Page added on February 12, 2013
An observation worth noting … and pondering, from Abraham Lincoln:
You cannot escape the responsibility of tomorrow by evading it today
At some point, the realities of geology and economics will become unavoidable to all but the genuinely delusional among us.
Our oil production upswing has been occurring in recent months because oil prices have been high enough to justify the added investment expenditures by oil companies to extract from unconventional reserves.
Certainly ingenuity and technology have played their important roles. These harder-to-extract-and-produce fossil fuels would otherwise remain underground or underwater. That’s a given. But there are limitations built in to the exploration and production of oil—conventional or otherwise. No producer will make any investments without some reasonable assurances of profit.

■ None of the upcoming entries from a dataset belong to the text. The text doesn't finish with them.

Lemma copy_rows_spec n row rb ss ds src dst :
  0 <= row -> 0 <= rb <= ss -> rb <= ds -> (row + Z.of_nat n) * ss <= zlen src -> (row + Z.of_nat n) * ds <= zlen dst ->
  exists dst', copy_rows n row rb ss ds src dst = Some dst' /\ zlen dst' = zlen dst /\
  (forall i, 0 <= i < row * ds -> byte_at dst' i = byte_at dst i) /\
  (forall k j, row <= k < row + Z.of_nat n -> 0 <= j < rb -> byte_at dst' (k * ds + j) = byte_at src (k * ss + j)).
Proof.
  revert row dst. induction n as [|n IH]; intros row dst Hr Hb Hd Hs Ht; cbn [copy_rows].
  { exists dst. split_and!; [done..|lia]. }
  destruct (slice_spec (row * ss) rb src) as (r & -> & Hlr & Hr'); [nia|lia|nia|]. cbn [mbind option_bind].
  destruct (put_spec (row * ds) r dst) as (d1 & -> & Hl1 & Hd1); [nia|rewrite Hlr; nia|]. cbn [mbind option_bind].
  destruct (IH (row + 1) d1) as (d2 & -> & Hl2 & Hkeep & Hrows); [lia|lia|lia|nia|rewrite Hl1; nia|].
  exists d2. split; [done|]. split; [lia|]. split.
  - intros i Hi. rewrite Hkeep by nia. rewrite Hd1 by lia. destruct (Z.leb_spec (row * ds) i); [lia|done].
  - intros k j Hk Hj. destruct (Z.eq_dec k row) as [-> |Hne].
    + rewrite Hkeep by nia. rewrite Hd1 by nia. rewrite Hlr.
      destruct (Z.leb_spec (row * ds) (row * ds + j)); [|lia]. destruct (Z.ltb_spec (row * ds + j) (row * ds + rb)); [|lia]. cbn [andb].
      replace (row * ds + j - row * ds) with j by lia. by apply Hr'.
    + apply Hrows; lia.
Qed.

(** A frame's geometry as the wire types allow it. *)
Definition frame_sane (f : CapturedFrame) : Prop := 0 <= width (resolution f) /\ 0 <= height (resolution f) /\ 0 <= stride f.

(** The picture holds the frame's pixels, row by row. *)
Definition shows (f : CapturedFrame) (dst_stride : Z) (bytes : list Z) : Prop :=
  forall x y, 0 <= y < height (resolution f) -> 0 <= x < width (resolution f) * 4 ->
  byte_at bytes (y * dst_stride + x) = byte_at (data f) (y * src_stride_of f + x).

(** Copying never runs out of a buffer: it refuses frames that are too short,
    and otherwise every pixel arrives in its place. *)
Lemma copy_packed_rgb_spec ds dst f :
  frame_sane f -> width (resolution f) * 4 <= ds -> zlen dst = ds * height (resolution f) ->
  match copy_packed_rgb ds dst f with
  | Some (Ok bytes) => zlen bytes = zlen dst /\ shows f ds bytes
  | Some (Err e) => e = Encode (sequence f) "RGB buffer too small" /\ zlen (data f) < src_stride_of f * height (resolution f)
  | None => False
  end.
Proof.
  intros (Hw & Hh & Hs) Hd Hl. unfold copy_packed_rgb. cbv zeta. destruct (Z.ltb_spec (zlen (data f)) (src_stride_of f * height (resolution f))); [done|].
  destruct (copy_rows_spec (Z.to_nat (height (resolution f))) 0 (width (resolution f) * 4) (src_stride_of f) ds (data f) dst) as (d & -> & H1 & _ & H2);
    unfold src_stride_of in *; try lia; try nia.
  cbn. split; [done|]. intros x y Hy Hx. apply H2; lia.
Qed.

(** ** What a session submits *)

(** What the libraries document: the lines of a packed picture hold the pixels,
    and its plane has one line per row; a scaling context converts what it was
    made for; a transfer copies the picture into the surface. *)
Class LibAvLaws (D : Type) `{!LibAv D} : Prop := {
  plane_size : forall px w h d, 0 <= w -> 0 <= h -> (px = PxBGRA \/ px = PxRGBA) ->
    w * 4 <= fst (fst (av_frame_plane px w h d)) /\ zlen (snd (fst (av_frame_plane px w h d))) = fst (fst (av_frame_plane px w h d)) * h;
  sws_made : forall a b w h d c, fst (sws_get a b w h d) = Some c ->
    sws_src c = a /\ sws_dst c = b /\ sws_width c = w /\ sws_height c = h;
  transferred : forall hw p d d', av_hwframe_transfer hw p d = (true, d') -> surface_bytes d' hw = p }.

Section session.
Context {D : Type} `{!LibAv D}.
Implicit Types (s : EncoderState (D := D)).

(** [m] does not panic from [s], and its result and state satisfy [Q]. *)
Definition wp {A} (m : enc (D := D) A) s (Q : result A FluxError -> EncoderState -> Prop) : Prop :=
  exists r s', m s = Some (r, s') /\ Q r s'.

Lemma wp_ret {A} (a : A) s (Q : result A FluxError -> EncoderState -> Prop) : Q (Ok a) s -> wp (mret a) s Q.
Proof. intros H. by exists (Ok a), s. Qed.

Lemma wp_bind {A B} (m : enc A) (k : A -> enc B) s Q :
  wp m s (fun r s' => match r with Ok a => wp (k a) s' Q | Err e => Q (Err e) s' end) -> wp (a ← m; k a) s Q.
Proof.
  intros (r & s' & Hm & HQ). unfold wp, mbind, enc_bind. rewrite Hm. destruct r as [a|e]; [exact HQ|]. by exists (Err e), s'.
Qed.

Lemma wp_call {A} (f : D -> A * D) s (Q : result A FluxError -> EncoderState -> Prop) :
  Q (Ok (fst (f (lib (world s))))) (set_world (mkWorld (snd (f (lib (world s)))) (log (world s))) s) -> wp (lift (call f)) s Q.
Proof. intros H. unfold wp, lift, call. destruct (f (lib (world s))) as [a d]. by eexists _, _. Qed.

Lemma wp_emit e s (Q : result unit FluxError -> EncoderState -> Prop) :
  Q (Ok tt) (set_world (mkWorld (lib (world s)) (log (world s) ++ [e])%list) s) -> wp (lift (emit e)) s Q.
Proof. intros H. by eexists _, _. Qed.

Lemma wp_ask {A} (f : D -> A) s (Q : result A FluxError -> EncoderState -> Prop) :
  Q (Ok (f (lib (world s)))) s -> wp (lift (ask f)) s Q.
Proof. intros H. exists (Ok (f (lib (world s)))), s. split; [|done]. by destruct s. Qed.

Lemma wp_get s (Q : result EncoderState FluxError -> EncoderState -> Prop) : Q (Ok s) s -> wp get s Q.
Proof. intros H. by exists (Ok s), s. Qed.

Lemma wp_modify f s (Q : result unit FluxError -> EncoderState -> Prop) : Q (Ok tt) (f s) -> wp (modify f) s Q.
Proof. intros H. by exists (Ok tt), (f s). Qed.

Lemma wp_efail {A} e s (Q : result A FluxError -> EncoderState -> Prop) : Q (Err e) s -> wp (efail e) s Q.
Proof. intros H. by exists (Err e), s. Qed.

Lemma wp_require b e s (Q : result unit FluxError -> EncoderState -> Prop) :
  (b = true -> Q (Ok tt) s) -> (b = false -> Q (Err e) s) -> wp (require b e) s Q.
Proof. intros H1 H2. destruct b; [by apply wp_ret, H1|by apply wp_efail, H2]. Qed.

Lemma wp_mono {A} (m : enc A) s (P Q : result A FluxError -> EncoderState -> Prop) : wp m s P -> (forall r s', P r s' -> Q r s') -> wp m s Q.
Proof. intros (r & s' & Hm & HP) H. exists r, s'. auto. Qed.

Today, that happens because prices are high enough. The problem is that high enough prices for them is often too high for the rest of us. The only practical solution for them is to lower prices for us. And thus their quandary and our problem.
Perhaps we and they might consider our responsibilities to the future by giving more serious consideration to the relentless geological and financial restrictions we’re facing, and then engage in some just-as-serious conversations about what to do, how, and when.

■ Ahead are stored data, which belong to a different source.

Lemma run_op_monitor t w k w' :
  run_task t w k w' -> is_monitor_op t = true -> mode_ok (preferred (driver w)) ->
  monitor_inv w [t] -> monitor_inv w' (monitor_ops k) /\ mode_ok (preferred (driver w')).
Proof.
  intros H Ht Hok. destruct H; try discriminate Ht; clear Ht; unfold monitor_inv, monitor_ops, settled;
    simpl; handle_same; simpl; intros [Hb Hi]; destruct_and?; split_and?; simplify_eq; try done.
  all: try (unfold take_processor in *; simplify_eq; simpl in *).
  all: rewrite ?Hb; repeat match goal with H : objects _ = _ |- _ => rewrite ?H end;
    repeat match goal with H : monitor_plugged_in _ = _ |- _ => rewrite ?H end; simpl; try done.
  all: try (rewrite Z.eqb_refl; done).
  all: unfold depart, plug_out_end; destruct (0 <=? status); simpl; try done.
  all: repeat match goal with H : objects _ = _ |- _ => rewrite ?H end; simpl; rewrite ?Z.eqb_refl; done.
Qed.

Lemma run_procs t w k w' ps :
  run_task t w k w' -> procs_inv w (option_list (processor (driver w)) ++ task_procs t ++ ps) ->
  procs_inv w' (option_list (processor (driver w')) ++ mjoin (task_procs <$> k) ++ ps).
Proof.
  intros H. destruct H; simpl; rewrite ?app_nil_r, ?app_nil_l; try done.
  - unfold take_processor, plug_in_abandon in *. simplify_eq. by simpl.
  - rewrite (proj1 (drop_option_driver p w)). intros Hp. apply procs_inv_drop_option. eapply procs_inv_perm; [exact Hp|]. solve_Permutation.
  - unfold depart. by destruct (0 <=? status).
  - unfold plug_out_end. by destruct (0 <=? status).
  - rewrite (proj1 (drop_option_driver p w)). intros Hp. apply procs_inv_drop_option. eapply procs_inv_perm; [exact Hp|]. solve_Permutation.
  - rewrite (proj1 (drop_option_driver p w)). intros Hp. apply procs_inv_drop_option. eapply procs_inv_perm; [exact Hp|]. solve_Permutation.
  - destruct (processor_start_driver _ _ _ _ H) as [-> _]. intros Hp. eapply procs_inv_start in Hp; [|done]. simpl in Hp.
    eapply procs_inv_perm; [exact Hp|]. apply Permutation_middle.
  - destruct (processor_start_driver _ _ _ _ H) as [-> _]. intros Hp. eapply procs_inv_start in Hp; [|done]. exact Hp.
  - rewrite (proj1 (store_processor_driver p w)). simpl. unfold store_processor. intros Hp.
    apply procs_inv_drop_option. exact Hp.
  - subst w'. by destruct (adapter_ready _).
  - destruct (prefer_driver sys w) as (-> & _ & He & Ht). unfold procs_inv. by rewrite He, Ht.
Qed.

Lemma requested_mode_ok width height hz :
  u32 width -> u32 height -> u32 hz -> mode_too_large (requested_mode width height hz) = false ->
  mode_ok (requested_mode width height hz).
Proof.
  unfold u32, mode_too_large, mode_ok, MAX_MODE_DIMENSION, MAX_MODE_REFRESH_HZ, requested_mode, mode_width, mode_height, mode_hz. simpl.
  intros Hw Hh Hz. rewrite !orb_false_iff, !Z.ltb_ge. repeat case_bool; lia.
Qed.

Lemma plug_in_begin_ok requested s a old s' :
  plug_in_begin requested s = (inr (a, old), s') ->
  adapter_ready s = true /\ a = adapter s /\ a <> 0 /\ old = preferred s /\ monitor_plugged_in s = false /\
  monitor_operation_in_progress s = false /\ s' = set_monitor (monitor s) false true requested s.
Proof.
  unfold plug_in_begin. destruct (adapter_ready s); simpl; [|done].
  destruct (Z.eqb_spec (adapter s) 0); [done|]. destruct (monitor_plugged_in s) eqn:E; [done|].
  destruct (monitor_operation_in_progress s) eqn:E'; [done|]. simpl. intros H. by simplify_eq.
Qed.

Lemma plug_out_begin_ok s object p s' :
  plug_out_begin s = (inr (object, p), s') ->
  monitor_plugged_in s = true /\ object = monitor s /\ object <> 0 /\ p = processor s /\
  monitor_operation_in_progress s = false /\ s' = set_processor None (set_monitor (monitor s) true true (preferred s) s).
Proof.
  unfold plug_out_begin. destruct (monitor_plugged_in s); simpl; [|done].
  destruct (Z.eqb_spec (monitor s) 0); [done|]. destruct (monitor_operation_in_progress s) eqn:E'; [done|].
  simpl. intros H. by simplify_eq.
Qed.

(** A plug-in or plug-out enters only when none is in flight. *)
Lemma enter_inv w k w' ops :
  enter w k w' -> monitor_inv w ops -> mode_ok (preferred (driver w)) ->
  monitor_inv w' (monitor_ops k ++ ops) /\ mode_ok (preferred (driver w')).
Proof.
  intros H Hi Hok.
  assert (monitor_operation_in_progress (driver w) = false -> ops = []) as Hnil.
  { destruct ops as [|t [|]]; simpl in Hi; [done| |done]. destruct Hi as [-> _]. done. }
  destruct H; simpl.
  - apply plug_in_begin_ok in H3 as (_ & _ & _ & -> & Hp & Hb & ->). rewrite (Hnil Hb) in *. simpl in *.
    unfold settled in Hi. rewrite Hp in Hi. split; [|by apply requested_mode_ok].
    simpl in *. destruct Hi as (_ & Hm & Ho). rewrite Hm. done.
  - apply plug_out_begin_ok in H as (Hp & -> & Hne & -> & Hb & ->). rewrite (Hnil Hb) in *. simpl in *.
    unfold settled in Hi. rewrite Hp in Hi. destruct Hi as (_ & _ & Ho). by rewrite Ho.
  - unfold take_processor in H. simplify_eq. split; [|done]. by eapply monitor_inv_same.
  - unfold take_processor in H. simplify_eq. split; [|done]. by eapply monitor_inv_same.
  - split; [|done]. by eapply monitor_inv_same.
  - split; [|done]. by eapply monitor_inv_same.
  - unfold evt_device_add. repeat case_match; (split; [|done]); by eapply monitor_inv_same.
Qed.

Lemma enter_procs w k w' ps :
  enter w k w' -> procs_inv w (option_list (processor (driver w)) ++ ps) ->
  procs_inv w' (option_list (processor (driver w')) ++ mjoin (task_procs <$> k) ++ ps).
Proof.
  intros H. destruct H; simpl; rewrite ?app_nil_r; try done.
  - by apply plug_in_begin_ok in H3 as (_ & _ & _ & _ & _ & _ & ->).
  - by apply plug_out_begin_ok in H as (_ & _ & _ & -> & _ & ->).
  - unfold take_processor in H. by simplify_eq.
  - unfold take_processor in H. by simplify_eq.
  - unfold evt_device_add. by repeat case_match.
Qed.

Lemma monitor_ops_app l r : monitor_ops (l ++ r) = monitor_ops l ++ monitor_ops r.
Proof. apply filter_app. Qed.

Lemma driver_step_inv c c' : step c c' -> driver_inv c -> driver_inv c'.
Proof.
  intros H (Hm & Hp & Hok). destruct H as [w l t r k w' Hr|w ts k w' He]; unfold held_procs in *; simpl in *.
  - rewrite !monitor_ops_app in Hm. change (t :: r) with ([t] ++ r) in Hm. rewrite monitor_ops_app in Hm.
    unfold driver_inv, held_procs. simpl. rewrite !monitor_ops_app.
    assert (procs_inv w' (option_list (processor (driver w')) ++ mjoin (task_procs <$> l ++ k ++ r))) as Hp'.
    { rewrite !fmap_app, !join_app. rewrite fmap_app, join_app in Hp. simpl in Hp.
      rewrite (Permutation_app_comm (mjoin (task_procs <$> l))), <- app_assoc.
      eapply run_procs; [done|]. eapply procs_inv_perm; [exact Hp|]. solve_Permutation. }
    destruct (is_monitor_op t) eqn:Et.
    + assert (monitor_ops [t] = [t]) as Ht by (unfold monitor_ops; by rewrite filter_cons_True).
      rewrite Ht in Hm.
      destruct (monitor_ops l) as [|x l'] eqn:El; [|exfalso; destruct l'; simpl in Hm; done].
      destruct (monitor_ops r) as [|x r'] eqn:Er; [|exfalso; simpl in Hm; done].
      simpl in *. rewrite app_nil_r. destruct (run_op_monitor _ _ _ _ Hr Et Hok Hm). done.
    + assert (monitor_ops [t] = []) as Ht by (unfold monitor_ops; rewrite filter_cons_False; [done|by rewrite Et]).
      destruct (run_other_same _ _ _ _ Hr Et) as [Hs ->]. rewrite Ht in Hm. simpl in *.
      split; [by eapply monitor_inv_same|]. destruct Hs as (_ & _ & _ & -> & _). done.
  - destruct (enter_inv _ _ _ _ He Hm Hok). unfold driver_inv, held_procs. simpl. rewrite monitor_ops_app.
    split; [done|]. split; [|done]. rewrite fmap_app, join_app. by eapply enter_procs.
Qed.

Lemma initial_inv : driver_inv initial.
Proof. unfold driver_inv, initial, settled, mode_ok, procs_inv. simpl. unfold mode_width, mode_height, mode_hz; simpl. repeat split; done || lia. Qed.

Lemma steps_inv c c' : rtc step c c' -> driver_inv c -> driver_inv c'.
Proof. induction 1; eauto using driver_step_inv. Qed.

(** *** A handler run without interruption is one of the interleavings *)

Lemma run_head t w k w' ts c :
  run_task t w k w' -> rtc step (w', k ++ ts) c -> rtc step (w, t :: ts) c.
Proof. intros H Hr. eapply rtc_l; [|exact Hr]. by apply (SRun w [] t ts). Qed.

Lemma enter_head w k w' ts c : enter w k w' -> rtc step (w', k ++ ts) c -> rtc step (w, ts) c.
Proof. intros H Hr. eapply rtc_l; [|exact Hr]. by constructor. Qed.

Lemma run_callback_steps c w ts : rtc step (w, ts) (run_callback c w, ts).
Proof.
  destruct c as [sys| |a args sys|sz status object]; cbn [run_callback].
  - unfold evt_monitor_assign_swapchain. destruct (take_processor (driver w)) as [p s] eqn:E.
    eapply enter_head; [by eapply EAssign|]. eapply run_head; [constructor|].
    destruct (processor_start sys (drop_option p (with_driver s w))) as [[q|e] w'] eqn:Es.
    + eapply run_head; [by eapply RStart|]. eapply run_head; [constructor|]. apply rtc_refl.
    + eapply run_head; [by eapply RStartFail|]. done.
  - unfold evt_monitor_unassign_swapchain. destruct (take_processor (driver w)) as [p s] eqn:E.
    eapply enter_head; [by eapply EUnassign|]. eapply run_head; [constructor|]. apply rtc_refl.
  - unfold evt_adapter_init_finished. eapply enter_head; [by apply (EInitFinished a args)|].
    eapply run_head; [by constructor|]. destruct (adapter_ready _); [|done]. eapply run_head; [constructor|]. apply rtc_refl.
  - eapply enter_head; [by apply (ED0Entry sz)|]. eapply run_head; [constructor|]. eapply run_head; [by constructor|]. apply rtc_refl.
Qed.

Lemma run_callbacks_steps cs w ts : rtc step (w, ts) (run_callbacks cs w, ts).
Proof.
  unfold run_callbacks. revert w. induction cs as [|c cs IH]; intros w; simpl; [done|].
  etrans; [apply (run_callback_steps c)|apply IH].
Qed.

(** [IddCxMonitorCreate] that succeeds hands out an object. *)
Definition plug_in_sys_ok (sys : plug_in_sys) : Prop := 0 <= pi_create sys -> pi_object sys <> 0.

Lemma plug_in_monitor_steps sys width height hz w ts :
  u32 width -> u32 height -> u32 hz -> plug_in_sys_ok sys ->
  rtc step (w, ts) ((plug_in_monitor sys width height hz w).2, ts).
Proof.
  intros Hw Hh Hz Hsys. unfold plug_in_monitor. destruct (mode_too_large _) eqn:Em; [done|].
  destruct (plug_in_begin _ (driver w)) as [[status|[a old]] s] eqn:E.
  { unfold plug_in_begin in E. repeat case_match; simplify_eq; by destruct w. }
  eapply enter_head; [by eapply (EPlugIn width height hz)|]. cbn [app].
  etrans; [apply (run_callbacks_steps (pi_during_create sys))|].
  destruct (Z.ltb_spec (pi_create sys) 0) as [Hc|Hc].
  { eapply run_head; [by eapply RCreateFail|]. eapply run_head; [constructor|]. apply rtc_refl. }
  eapply run_head; [by apply RCreate, Hsys|]. cbn [app]. etrans; [apply (run_callbacks_steps (pi_during_arrival sys))|].
  destruct (Z.ltb_spec (pi_arrival sys) 0) as [Ha|Ha].
  - eapply run_head; [by eapply RArriveFail|]. eapply run_head; [constructor|].
    destruct (take_processor _) as [p s'] eqn:Et. eapply run_head; [by constructor|]. eapply run_head; [constructor|]. apply rtc_refl.
  - eapply run_head; [by apply RArrive|]. eapply run_head; [constructor|]. apply rtc_refl.
Qed.

Lemma plug_out_monitor_steps sys w ts : rtc step (w, ts) ((plug_out_monitor sys w).2, ts).
Proof.
  unfold plug_out_monitor. destruct (plug_out_begin (driver w)) as [[status|[object p]] s] eqn:E.
  { unfold plug_out_begin in E. repeat case_match; simplify_eq; by destruct w. }
  eapply enter_head; [by eapply EPlugOut|]. eapply run_head; [constructor|]. cbn [app].
  etrans; [apply (run_callbacks_steps (po_during sys))|]. eapply run_head; [constructor|].
  eapply run_head; [constructor|]. apply rtc_refl.
Qed.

Plan is not one those four-letter words.
5 Comments on "Peak Oil: Evasion"
BillT on Tue, 12th Feb 2013 3:21 pm
They plan alright…for the next quarterly profits. They know where we are in the energy game and they also know that if they tweak just a bit off the blind path and venture into reality, the game will be over.
Can you see the CEO of BP going on TV and announcing that the age of cheap, plentiful oil is over? That from now on, it will only get more and more expensive and scarce? That the days of big oil dividends and profits are ending?
The oil age would end the next day when the Stock Market Casino opened and everyone sold their oil stock. End of the petroleum story and civilization.
GregT on Tue, 12th Feb 2013 4:04 pm
“At some point, the realities of geology and economics will become unavoidable to all but the genuinely delusional among us.”
That point has already been passed. Delusion and denial are epidemic.
Arthur on Tue, 12th Feb 2013 4:43 pm
Fracking/shale/unconventional means delay of execution of 2-6 years US consumption, gas and oil. After that you can build your wind turbines on poisoned soil and enjoy your strangely flavoured tea for years to come.
BillT on Wed, 13th Feb 2013 1:44 am
Arthur, do you think that the EU is immune to reality? Last time I looked, most countries there were up to their eyeballs in debt and the same problems that the Us has. Too many people and not enough good paying jobs. Climate change is going to hit Europe as it does everywhere else on the planet. And you too will share in the misery and suffering the rest of the century will bring.
SOS on Wed, 13th Feb 2013 11:30 am
At some point, the realities of geology and economics will become unavoidable to all but the genuinely delusional among us.
…………
The inconvenient truth is that we have all the conventional energy we need. The laughable claim, supported by no facts, we have used all the low hanging, easy to get energy, is disproved every day. Peak oil is a political tool not a fact.